Writer, classic rock lover, dog rescuer, company founder, software exec, and now independent management consultant--I speak, blog, and pester my friends about these topics. My current focus is getting IT and business organizations to collaborate more effectively and not kill each other. I also talk and write about big data, why analytics is fundamentally strategic, how to pitch business execs on IT projects, and why not to buy a dog from a pet store.

I’ve lived in London, Paris, and Sydney, but call L.A. home. #weatherwimp. I cultivate an organic vegetable garden and friends with issues. I’ve written three books, co-authored a fourth, and contributed to a bunch more. (I have another one in my head waiting to come out, but it’s crowded in there right now.) I prefer Def Leppard to Bon Jovi, mashed potatoes to brown rice, fly fishing to golf, Pinot Noir to Zinfandel, and nice people to assholes. I have a tattoo. I’m not telling you where. I feel guilty that I go hot and cold on social media, that I don’t spend enough face time with my friends, that my French is rusty, and that I ate that whole bag of Kirkland peanut butter cups in less than a week. I have to live with those things.

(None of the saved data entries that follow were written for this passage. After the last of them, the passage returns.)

Lemma report_one_spec now ids node existing st dd device l :
  NoDup (map disk_key (rl_rows st)) ->
  existsb (String.eqb device) existing = negb (bool_decide (rows_of node device (rl_rows st) = [])) ->
  dd_device dd = Some device -> device ≠ "" -> dd_partitions dd = JArr l ->
  exists st' r, report_one now ids node existing st dd = Ok st' /\ NoDup (map disk_key (rl_rows st'))
    /\ rows_of node device (rl_rows st') = [r] /\ stored node device dd l r
    /\ (forall n d, (n, d) ≠ (node, device) -> rows_of n d (rl_rows st') = rows_of n d (rl_rows st)).
Proof.
  intros Hnd Hex Hdev Hne Hp. unfold report_one. rewrite Hdev, Hp, (proj2 (String.eqb_neq _ _) Hne), Hex.
  rewrite report_partitions_arr. cbn [mbind result_bind].
  destruct (bool_decide_reflect (rows_of node device (rl_rows st) = [])) as [Hr|Hr]; cbn [negb].
  - eexists _, _. split; [reflexivity|]. cbn [rl_rows]. split.
    + rewrite map_app. apply NoDup_app. split; [done|]. split; [|apply NoDup_singleton].
      intros k (r & -> & H1)%list_elem_of_fmap H2%list_elem_of_singleton.
      apply (elem_of_nil r). rewrite <- Hr. apply elem_of_sql_select. split; [done|]. by apply on_disk_true.
    + unfold rows_of in *. rewrite select_app, Hr. split; [unfold sql_select, on_disk; cbn; by rewrite !String.eqb_refl|].
      split; [split; [done|by intros z ->]|]. intros n d Hnd'. rewrite select_app.
      rewrite <- (app_nil_r (sql_select (on_disk n d) (rl_rows st))) at 2. f_equal. unfold sql_select. cbn -[on_disk].
      lazymatch goal with |- (if on_disk n d ?r then _ else _) = _ => destruct (on_disk n d r) eqn:E end; [|done].
      apply on_disk_true in E. by injection E as -> ->.
  - destruct (rows_of_unique node device _ Hnd) as [?|[r Er]]; [done|]. unfold rows_of in *.
    eexists _, _. split; [reflexivity|]. cbn [rl_rows]. split; [by rewrite update_disk_keys|].
    rewrite select_update_map by done. rewrite Er. cbn [map]. split; [reflexivity|].
    split; [split; [done|by intros z Hz; cbn; rewrite Hz]|]. intros n d Hnd'.
    apply select_update_other; intros x Hx%on_disk_true; [done|].
    destruct (on_disk n d x) eqn:E; [|done]. apply on_disk_true in E. congruence.
Qed.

Q&A with Jill Dyché: Is Your Analytics COE Losing Juice?

Q&A with Jill Dyché: Is Your Analytics COE Losing Juice?

In which Jill recommends a cleanse.
In my last Upside Q&A column I advised oil and gas manager Dave K. how to modernize his analytics center of excellence (COE) to become an analytics marketplace. Many companies are migrating away from single, centralized analytics teams and toward marketplaces: specialized services focused on supplying guidance and resources for various layers of the analytics stack.

Eager to get the ball rolling, Dave followed up with a question about execution.

Hi, Jill.
Thanks for posting my question and for your response. I'm intrigued by the concept of an analytics "marketplace." I think our stakeholders would find it a compelling conversation.

What should I do to get started?

--Your friend Dave in Houston

Fair enough, Dave. Here are some tactics I've seen COE managers use to enlist allies in transforming their teams. Consider a few of these to help you guide enterprise analytics to the next level.

Call a meeting to introduce the marketplace concept

It's an intriguing topic that will draw stakeholders and sponsors -- who doesn't want to hear about a fresh new model for analytics? In that meeting present a framework for a more expansive, service-focused version of analytics, one that allows your emerging independent teams to keep doing what they're doing while at the same time establishing charters and boundaries between them and your current COE crew.

Devise a collaboration framework

Take what works from your COE model and merge in new development processes and technology paradigms the emerging upstart projects have adopted. Make sure that the vision is inclusive -- open source, cloud, smaller vendors, homegrown code, and outside data sources are all fair game -- and avoid any longstanding COE shibboleths that might compromise your objectivity.

Create a "Knowledge Exchange"

This is a forum -- it should happen both in-person and online, formally and informally -- that lets the various marketplace teams interact and share ideas and skill sets. Small teams of people can learn from one another and collaborate more effectively. You'll witness barriers between organizations and charters dissolving as people embrace new domain ownership.

Cultivate an apprenticeship program

Let developers from different teams sit in on design reviews and scrums. Studies have shown that learning new skills correlates with employee satisfaction and tenure.

Assign case managers

These people interact across teams. They ensure that activities are sequenced between projects, help avoid duplicate work efforts, and share progress. Think of a complicated machine learning effort that might involve a "stack" that includes open source projects and proprietary software developed by different experts. Using the best technologies for the job is the hallmark of an analytics marketplace.

Consider a new name for the COE

Once the marketplace idea takes shape and stakeholders see progress, a new name might enhance your marketplace brand and cultivate additional interest.

Now that "agile" has entered the business lexicon and analytics has hit executives' radar, the marketplace model is timely. By articulating the vision, you can own the change. Good luck!

Original post on “Q&A with Jill Dyché” column on Upside.com.